I’m OK. No, really.

There’s a drought where I live. Drought is a terrible thing for wild animals, farmers, and lawns. But for me, endless sunny days are a dream come true. My name is – well, never mind – and I have Seasonal Affective Disorder.

Don’t let anybody tell you there’s no winter in coastal California, because there is. I admit, it’s a kinder, gentler winter, but in an average year, 4 inches of rain a month for 4 consecutive months results in significant solar inhibition. That’s when I hunker down in front of the light box, cancel my expectations, and hope life doesn’t throw me any curves for the duration.
Sun breaks through clouds and reflects off of a creek in a verdant landscape
I used to live in a place with 300 cloudy days a year. That’s a weather statistic, not a metaphor. Even with a stumbly brain, I could see the effect was cumulative. The second cloudy month was worse than the first, the third was worse than the second, and so on. For 10 months a year.

It wasn’t until I moved to a place with 300 sunny days a year that I confirmed the opposite is true, and lately, even more so.

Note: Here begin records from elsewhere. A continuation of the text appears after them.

(** * Small helpers *)

Section output.
Context {E : Environment}.
Abbreviation Tel := (M world).

Definition get_session : Tel telnet_session := gets session.
Definition upd (f : telnet_session -> telnet_session) : Tel unit := modify (fun w => w <| session := f (session w) |>).
Definition upd_terminal (f : telnet_terminal_info -> telnet_terminal_info) : Tel unit :=
  upd (fun s => s <| terminal := f (terminal s) |>).
Definition with_policy {A} (m : M security_policy A) : Tel A := zoom policy (fun p w => w <| policy := p |>) m.
Definition with_store {A} (m : M store_world A) : Tel A := zoom store (fun p w => w <| store := p |>) m.

(** [sodium_memzero(session->line, ...)] with [line_length = 0]. *)
Definition wipe_line : Tel unit := upd (fun s => s <| line := [] |>).

(** ** Output *)

Definition audit (event detail : list Z) : Tel unit :=
  modify (fun w => w <| trail := trail w ++ [mk_audit event (remote_id (session w)) detail] |>).

Definition write_raw (data : list Z) : Tel unit :=
  s ← get_session;
  when ((Zlen data >? 0) && negb (close_requested s)) (modify (fun w => w <| wire := wire w ++ [data] |>)).

(** The writer calls of [write_telnet_data]: the runs between IAC bytes, and a
    doubled IAC for each. *)
Fixpoint telnet_chunks (run data : list Z) : list (list Z) :=
  match data with
  | [] => match run with [] => [] | _ => [run] end
  | byte :: data =>
      if negb (byte =? TELNET_IAC) then telnet_chunks (run ++ [byte]) data
      else (match run with [] => [] | _ => [run] end) ++ [TELNET_IAC; TELNET_IAC] :: telnet_chunks [] data
  end.

Definition write_telnet_data (data : list Z) : Tel unit := for_each (telnet_chunks [] data) write_raw.

Definition write_text (text : list Z) : Tel unit := write_telnet_data (c_str text).

Definition write_prompt_marker : Tel unit :=
  s ← get_session;
  if local_eor (terminal s) then write_raw [TELNET_IAC; TELNET_EOR]
  else when (negb (local_suppress_go_ahead (terminal s))) (write_raw [TELNET_IAC; TELNET_GA]).

Definition write_prompt_text (text : list Z) : Tel unit := write_text text ;; write_prompt_marker.

Definition warn_insecure_password_once : Tel unit :=
  s ← get_session;
  if secure_transport (terminal s) || insecure_warning_shown s then mret tt
  else
    upd (fun s => s <| insecure_warning_shown := true |>) ;;
    write_text (crlf ++ txt "[Notice: plain Telnet is not encrypted; use the TLS endpoint when available.]" ++ crlf).

Definition write_untrusted_text (text : list Z) : Tel unit :=
  safe ← lift_opt (local_str 256 (terminal_text_sanitize (Some (c_str text)) 256));
  write_text safe.

Definition write_telnet_option_raw (command option : Z) : Tel unit := write_raw [TELNET_IAC; command; option].

Definition q_send_callback (send : Z * Z) : Tel unit := write_telnet_option_raw (fst send) (snd send).

(** [telnet_q_request(&session->options, ..., q_send_callback, session)] *)
Definition q_request (direction : telnet_q_direction) (option : Z) (enable : bool) : Tel unit :=
  s ← get_session;
  let '(q, sends) := telnet_q_request (options s) direction option enable in
  upd (fun s => s <| options := q |>) ;;
  for_each sends q_send_callback.

Definition request_close (event message : option (list Z)) : Tel unit :=
  s ← get_session;
  if close_requested s then mret tt
  else
    match message with Some m => write_text m | None => mret tt end ;;
    upd (fun s => s <| close_requested := true |>) ;;
    match event with Some e => audit e (txt "session close requested") | None => mret tt end.

Definition send_subnegotiation (option : Z) (payload : list Z) : Tel unit :=
  write_raw [TELNET_IAC; TELNET_SB; option] ;;
  for_each payload (fun byte =>
    if byte =? TELNET_IAC then write_raw [TELNET_IAC; TELNET_IAC] else write_raw [byte]) ;;
  write_raw [TELNET_IAC; TELNET_SE].

Definition note_protocol_violation (detail : list Z) : Tel unit :=
  upd (fun s => s <| protocol_violations := protocol_violations s + 1 |>) ;;
  audit (txt "telnet_protocol_violation") detail ;;
  s ← get_session;
  when (protocol_violations s >=? PROTOCOL_VIOLATION_LIMIT)
    (request_close (Some (txt "telnet_protocol_abuse")) (Some (txt "Protocol error." ++ crlf))).

Definition audit_player_event (event : list Z) : Tel unit :=
  s ← get_session;
  let detail := txt "player=" ++ (match player_name s with [] => txt "-" | name => name end) in
  audit event (if Zlen detail >=? 96 then txt "player=truncated" else detail).

(** ** GMCP output *)

Definition gmcp_char (ch : Z) : bool :=
  let letter := ((65 <=? ch) && (ch <=? 90)) || ((97 <=? ch) && (ch <=? 122)) in
  let digit := (48 <=? ch) && (ch <=? 57) in
  negb (negb letter && negb digit && negb (ch =? 46) && negb (ch =? 95) && negb (ch =? 45)).

Definition gmcp_package_valid (package_name : option (list Z)) : bool :=
  match package_name with
  | None => false
  | Some name =>
      let length := strlen name in
      if (length =? 0) || (length >? GMCP_PACKAGE_MAX_BYTES) then false else forallb gmcp_char (c_str name)
  end.

(** The message put together in [payload[SUBNEGOTIATION_MAX_BYTES]]. *)
Definition gmcp_message (package json : list Z) : option (list Z) :=
  payload ← append SUBNEGOTIATION_MAX_BYTES [] package;
  if negb (Zlen json =? 0) then
    payload ← push SUBNEGOTIATION_MAX_BYTES payload 32;
    append SUBNEGOTIATION_MAX_BYTES payload json
  else Some payload.

Definition send_gmcp_message (package_name json_payload : option (list Z)) : Tel Z :=
  s ← get_session;
  if negb (gmcp (terminal s)) || negb (gmcp_package_valid package_name) then mret (-1)
  else
    let package := c_str (default [] package_name) in
    let json := c_str (default [] json_payload) in
    if negb (Zlen json =? 0) && ((Zlen json >? GMCP_JSON_MAX_BYTES) || negb (terminal_text_utf8_valid json)) then mret (-1)
    else
      if Zlen package + (if negb (Zlen json =? 0) then 1 + Zlen json else 0) >? SUBNEGOTIATION_MAX_BYTES then mret (-1)
      else
        payload ← lift_opt (gmcp_message package json);
        send_subnegotiation TELNET_OPT_GMCP payload ;; mret 0.

(** ** The output table given to the application *)

Definition osc_uri_safe (uri : option (list Z)) : bool :=
  match uri with
  | None => false
  | Some uri =>
      let uri := c_str uri in
      if (Zlen uri =? 0) || (Zlen uri >? 1024) || negb (terminal_text_utf8_valid uri) then false
      else forallb (fun ch => negb ((ch <? 32) || (ch =? 127) || (ch =? 27))) uri
  end.

(** The calls of [write_telnet_data]: the text with each bare LF replaced by
    CR LF; [previous] is the byte before the cursor. *)
Fixpoint application_chunks (run : list Z) (previous : option Z) (text : list Z) : list (list Z) :=
  match text with
  | [] => match run with [] => [] | _ => [run] end
  | ch :: text =>
      if (ch =? LF) && negb (bool_decide (previous = Some CR))
      then (match run with [] => [] | _ => [run] end) ++ crlf :: application_chunks [] (Some ch) text
      else application_chunks (run ++ [ch]) (Some ch) text
  end.

Definition write_application_text (text : list Z) : Tel unit :=
  for_each (application_chunks [] None (c_str text)) write_telnet_data.

Definition application_write_text (text : option (list Z)) : Tel unit :=
  match text with Some text => write_application_text text | None => mret tt end.

Definition application_write_prompt (text : option (list Z)) : Tel unit :=
  match text with
  | Some text => write_application_text text ;; write_prompt_marker
  | None => mret tt
  end.

Definition application_request_close (message : option (list Z)) : Tel unit :=
  request_close (Some (txt "application_close")) message.

Definition application_send_gmcp (package_name json_payload : option (list Z)) : Tel Z :=
  send_gmcp_message package_name json_payload.

Definition application_write_link (uri label : option (list Z)) : Tel Z :=
  match label with
  | None => mret (-1)
  | Some label =>
      s ← get_session;
      safe_label ← lift_opt (local_str 512 (terminal_text_sanitize (Some (c_str label)) 512));
      if negb (osc8 (terminal s)) || negb (osc_uri_safe uri)
         || (bytes_eqb (take 5 (c_str (default [] uri))) (txt "send:") && negb (osc8_send (terminal s)))
         || (bytes_eqb (take 7 (c_str (default [] uri))) (txt "prompt:") && negb (osc8_prompt (terminal s)))
      then write_text safe_label ;; mret 0
      else
        write_telnet_data (27 :: txt "]8;;") ;;
        write_telnet_data (c_str (default [] uri)) ;;
        write_telnet_data [27; 92] ;;
        write_text safe_label ;;
        write_telnet_data (27 :: txt "]8;;" ++ [27; 92]) ;;
        mret 0
  end.

#[export] Instance telnet_output : TerminalOutput world := {|
  out_write_text := application_write_text;
  out_write_prompt := application_write_prompt;
  out_request_close := application_request_close;
  out_send_gmcp := application_send_gmcp;
  out_write_link := application_write_link
|}.

(** Runs a hook on the application's memory. *)
Definition call_app {A} (f : AppState -> app_prog (A * AppState)) : Tel A :=
  a ← gets app_state;
  '(r, a') ← run_app (f a);
  modify (fun w => w <| app_state := a' |>) ;;
  mret r.
End output.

For the first time ever, I’m experiencing 12 months in a row of relatively even keel.

An ultra-sunny winter doesn’t solve everything – I’m still grossly underemployed and teetering on the brink of financial ruin. But I’m not panicked about it. You may be thinking that panic can be a much-needed kick in the pants sometimes, and I agree. But it’s not so great for picking up on opportunities and making sensible decisions. Not to mention that the stink of fear is the parfum de doom at a job interview.

GRAYDAR

Smiley face with a straight line instead of a curved one for the mouthI can read a history of depression in a stranger’s face from across a crowded room. I know that look. I used to see it in the mirror every day. Even after years of feeling better, it lingers on. I guess longtime facial habits are hard to break.

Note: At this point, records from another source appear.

Definition negotiate_operational_options : Tel unit :=
  q_request TELNET_Q_LOCAL TELNET_OPT_BINARY true ;;
  q_request TELNET_Q_REMOTE TELNET_OPT_BINARY true ;;
  q_request TELNET_Q_LOCAL TELNET_OPT_SUPPRESS_GO_AHEAD true ;;
  q_request TELNET_Q_REMOTE TELNET_OPT_SUPPRESS_GO_AHEAD true ;;
  q_request TELNET_Q_LOCAL TELNET_OPT_END_OF_RECORD true ;;
  q_request TELNET_Q_REMOTE TELNET_OPT_NAWS true ;;
  q_request TELNET_Q_REMOTE TELNET_OPT_TERMINAL_TYPE true ;;
  q_request TELNET_Q_LOCAL TELNET_OPT_CHARSET true ;;
  q_request TELNET_Q_REMOTE TELNET_OPT_CHARSET true ;;
  q_request TELNET_Q_REMOTE TELNET_OPT_NEW_ENVIRON true ;;
  when (match mssp_query with Some _ => true | None => false end) (q_request TELNET_Q_LOCAL TELNET_OPT_MSSP true) ;;
  q_request TELNET_Q_LOCAL TELNET_OPT_GMCP true.

Definition password_echo_off : Tel unit :=
  upd (fun s => s <| echo_desired := true |>) ;; q_request TELNET_Q_LOCAL TELNET_OPT_ECHO true.
Definition password_echo_on : Tel unit :=
  upd (fun s => s <| echo_desired := false |>) ;; q_request TELNET_Q_LOCAL TELNET_OPT_ECHO false.

(** * Option commands *)

Definition receive_telnet_option (command option : Z) : Tel unit :=
  s ← get_session;
  let on q := telnet_q_enabled q in
  let was_terminal_type := on (options s) TELNET_Q_REMOTE TELNET_OPT_TERMINAL_TYPE in
  let was_local_charset := on (options s) TELNET_Q_LOCAL TELNET_OPT_CHARSET in
  let was_new_environ := on (options s) TELNET_Q_REMOTE TELNET_OPT_NEW_ENVIRON in
  let was_mssp := on (options s) TELNET_Q_LOCAL TELNET_OPT_MSSP in
  let '(q, sends) := telnet_q_receive (options s) command option (q_accept_callback s) in
  upd (fun s => s <| options := q |>) ;;
  for_each sends q_send_callback ;;
  when (was_terminal_type && negb (on q TELNET_Q_REMOTE TELNET_OPT_TERMINAL_TYPE))
    (unknown ← lift_opt (strcpy_into (terminal_type (terminal s)) (txt "UNKNOWN"));
     upd (fun s => s <| terminal_type_requests_sent := 0 |> <| terminal_type_waiting := false |>
                     <| last_terminal_type := [] |>
                     <| terminal := (terminal s) <| terminal_type := unknown |> |>)) ;;
  when (was_local_charset && negb (on q TELNET_Q_LOCAL TELNET_OPT_CHARSET))
    (upd (fun s => s <| charset_request_sent := false |>)) ;;
  when (was_new_environ && negb (on q TELNET_Q_REMOTE TELNET_OPT_NEW_ENVIRON))
    (upd (fun s => s <| new_environ_requested := false |> <| mnes_observed := false |>
                     <| terminal := (terminal s) <| osc8 := false |> <| osc8_send := false |>
                          <| osc8_prompt := false |> <| osc8_tooltip := false |> |>)) ;;
  when (was_mssp && negb (on q TELNET_Q_LOCAL TELNET_OPT_MSSP))
    (upd (fun s => s <| mssp_sent := false |>)) ;;
  when (negb (on q TELNET_Q_LOCAL TELNET_OPT_CHARSET) && negb (on q TELNET_Q_REMOTE TELNET_OPT_CHARSET))
    (upd (fun s => s <| charset_utf8 := false |>)) ;;
  update_option_metadata ;;
  s' ← get_session;
  when (negb was_mssp && mssp (terminal s')) send_mssp_status.
End options.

What I recognize as the mask of depression has been dubbed by the psychologically unsightful as “resting angry face,” a description which is sometimes applied to whole countries. Tourists headed to Korea, for example, are warned not to expect smiles.

(Lots of cloudiness there. Just sayin’.)

Researchers have also noted RAF, but have failed miserably to connect the dots between RAF and depression. Instead, they have concluded that smiliness is the key. Nonsmilers are perceived as less likable, the theory goes, and are therefore less successful at all kinds of things. This assumes that the way you are perceived by others is a major determinant of your internal life. Well, maybe for extroverts.

I took a look at the website for that study. It’s a prime example of confusing correlation with cause. Nonsmilers aren’t less successful because they aren’t smiling. They are unsmiling and unsuccessful because they’re depressed.

I have huge issues with the term “successful,” BTW, but that’s another post. Not a fan of “leadership,” either, while I’m harping. If I don’t eventually write about these, feel free to remind me, ‘cuz I have Things to Say.

MISSION IN ACTION

I know I talk about depression a lot. When I first made the move to a sunnier place (now it’s a metaphor), I wanted to save all the other undiagnosed depressives out there from the wasted years of unnecessary pain I’d endured.

However, it was more difficult to build a website back then, and I’d been eating, drinking and sleeping all things depression (research, treatments, support groups, devices) for several years. I wanted my life to be about something else for a change. And for a decade, it was.

It’s all come full circle, though. One of the first things I learned about HSPs, after recognizing that I was one, is that we have a higher risk for depression when faced with challenging childhoods. Introverts are also supposedly at higher risk for depression than extroverts, though I’m skeptical about this, since it comes out of a psychological theory in which “low extroverts” (introverts don’t even exist by name in this offensive system) are by definition high in “neuroticism.”

So depression is right on topic, and it turns out those grim years were good for something after all. Sunny day thoughts, all shimmery with silver lining. I hope some are shining on you.